Definition invalid_request : WireResponse :=
  WireResponse_error_of 400 "INVALID_REQUEST" "Proxy request was invalid".
Definition proxy_unauthorized : WireResponse :=
  WireResponse_error_of 401 "PROXY_UNAUTHORIZED" "Proxy authentication failed".

(** ** Frames *)

Inductive FrameReadError := FrameInvalid | FrameTooLarge.

Fixpoint newline_position (l : list byte) : option nat :=
  match l with
  | [] => None
  | c :: l => if code c =? 10 then Some 0%nat else S <$> newline_position l
  end.

(** What the calls of [read] give: an error, or the bytes, none at the end of
    the stream. *)
Fixpoint read_frame (reads : list (option (list byte))) (frame : list byte) :
    result FrameReadError (list byte) :=
  match reads with
  | [] | None :: _ | Some [] :: _ => Err FrameInvalid
  | Some buffer :: reads =>
      match newline_position buffer with
      | Some newline =>
          if zlen frame + Z.of_nat newline >? MAX_PROXY_FRAME_BYTES then Err FrameTooLarge
          else if negb (newline + 1 =? length buffer)%nat then Err FrameInvalid
          else
            let frame := frame ++ take newline buffer in
            if (length frame =? 0)%nat then Err FrameInvalid else Ok frame
      | None =>
          let remaining := Z.max 0 (MAX_PROXY_FRAME_BYTES + 1 - zlen frame) in
          let frame := frame ++ take (Nat.min (length buffer) (Z.to_nat remaining)) buffer in
          if (zlen frame >? MAX_PROXY_FRAME_BYTES) || (zlen buffer >? remaining)
          then Err FrameTooLarge
          else read_frame reads frame
      end
  end.
End wire.

(** ** Dispatch *)

Class CoreProxyBackend {H : HeaderLib} (W : Type) := {
  backend_execute : AuthenticatedRuntime → CoreProxyRequest →
    act W CoreProxyBackendError CoreProxyResponse;
}.

Section dispatch.
Context {B : Encoding} {H : HeaderLib} {K : Codec} {L : WireLib} {W : Type} {D : CoreProxyBackend W}.

Definition dispatch_frame (frame : list byte) (registry : ProxyTokenRegistry) (w : W) :
    WireResponse * W :=
  match decode_wire frame with
  | None => (invalid_request, w)
  | Some wire =>
      if has_missing_nullable_field wire then (invalid_request, w)
      else
        match ok_or (as_present (wire_token wire)) Unauthorized ≫= authenticate registry with
        | Err _ => (proxy_unauthorized, w)
        | Ok runtime =>
            match into_core_request wire with
            | Err _ => (invalid_request, w)
            | Ok request =>
                let '(answer, w) := backend_execute runtime request w in
                (match answer with
                 | Ok response =>
                     match from_core response with
                     | Ok response => response
                     | Err WireTooLarge => message_too_large
                     | Err WireInvalid =>
                         WireResponse_error_of 502 "PROXY_RESPONSE_REJECTED"
                           "Proxy response was rejected"
                     end
                 | Err error => map_backend_error error
                 end, w)
            end
        end
  end.

(** The bytes written to a connection, given what it sent and whether the
    framing timeout elapsed first. *)
Definition handle_connection (reads : list (option (list byte))) (elapsed : bool)
    (registry : ProxyTokenRegistry) (w : W) : list byte * W :=
  let '(response, w) :=
    if elapsed then (invalid_request, w)
    else
      match read_frame reads [] with
      | Ok frame => dispatch_frame frame registry w
      | Err FrameTooLarge =>
          (WireResponse_error_of 413 "MESSAGE_TOO_LARGE"
             "Proxy request exceeded the message limit", w)
      | Err FrameInvalid => (invalid_request, w)
      end in
  (encode_response response, w).
End dispatch.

## Exercise prompt
Whatever the entries above contain, reproduce all of them exactly.

## Reply
Definition invalid_request : WireResponse :=
  WireResponse_error_of 400 "INVALID_REQUEST" "Proxy request was invalid".
Definition proxy_unauthorized : WireResponse :=
  WireResponse_error_of 401 "PROXY_UNAUTHORIZED" "Proxy authentication failed".

(** ** Frames *)

Inductive FrameReadError := FrameInvalid | FrameTooLarge.

Fixpoint newline_position (l : list byte) : option nat :=
  match l with
  | [] => None
  | c :: l => if code c =? 10 then Some 0%nat else S <$> newline_position l
  end.

(** What the calls of [read] give: an error, or the bytes, none at the end of
    the stream. *)
Fixpoint read_frame (reads : list (option (list byte))) (frame : list byte) :
    result FrameReadError (list byte) :=
  match reads with
  | [] | None :: _ | Some [] :: _ => Err FrameInvalid
  | Some buffer :: reads =>
      match newline_position buffer with
      | Some newline =>
          if zlen frame + Z.of_nat newline >? MAX_PROXY_FRAME_BYTES then Err FrameTooLarge
          else if negb (newline + 1 =? length buffer)%nat then Err FrameInvalid
          else
            let frame := frame ++ take newline buffer in
            if (length frame =? 0)%nat then Err FrameInvalid else Ok frame
      | None =>
          let remaining := Z.max 0 (MAX_PROXY_FRAME_BYTES + 1 - zlen frame) in
          let frame := frame ++ take (Nat.min (length buffer) (Z.to_nat remaining)) buffer in
          if (zlen frame >? MAX_PROXY_FRAME_BYTES) || (zlen buffer >? remaining)
          then Err FrameTooLarge
          else read_frame reads frame
      end
  end.
End wire.

(** ** Dispatch *)

Class CoreProxyBackend {H : HeaderLib} (W : Type) := {
  backend_execute : AuthenticatedRuntime → CoreProxyRequest →
    act W CoreProxyBackendError CoreProxyResponse;
}.

Section dispatch.
Context {B : Encoding} {H : HeaderLib} {K : Codec} {L : WireLib} {W : Type} {D : CoreProxyBackend W}.

Definition dispatch_frame (frame : list byte) (registry : ProxyTokenRegistry) (w : W) :
    WireResponse * W :=
  match decode_wire frame with
  | None => (invalid_request, w)
  | Some wire =>
      if has_missing_nullable_field wire then (invalid_request, w)
      else
        match ok_or (as_present (wire_token wire)) Unauthorized ≫= authenticate registry with
        | Err _ => (proxy_unauthorized, w)
        | Ok runtime =>
            match into_core_request wire with
            | Err _ => (invalid_request, w)
            | Ok request =>
                let '(answer, w) := backend_execute runtime request w in
                (match answer with
                 | Ok response =>
                     match from_core response with
                     | Ok response => response
                     | Err WireTooLarge => message_too_large
                     | Err WireInvalid =>
                         WireResponse_error_of 502 "PROXY_RESPONSE_REJECTED"
                           "Proxy response was rejected"
                     end
                 | Err error => map_backend_error error
                 end, w)
            end
        end
  end.

(** The bytes written to a connection, given what it sent and whether the
    framing timeout elapsed first. *)
Definition handle_connection (reads : list (option (list byte))) (elapsed : bool)
    (registry : ProxyTokenRegistry) (w : W) : list byte * W :=
  let '(response, w) :=
    if elapsed then (invalid_request, w)
    else
      match read_frame reads [] with
      | Ok frame => dispatch_frame frame registry w
      | Err FrameTooLarge =>
          (WireResponse_error_of 413 "MESSAGE_TOO_LARGE"
             "Proxy request exceeded the message limit", w)
      | Err FrameInvalid => (invalid_request, w)
      end in
  (encode_response response, w).
End dispatch.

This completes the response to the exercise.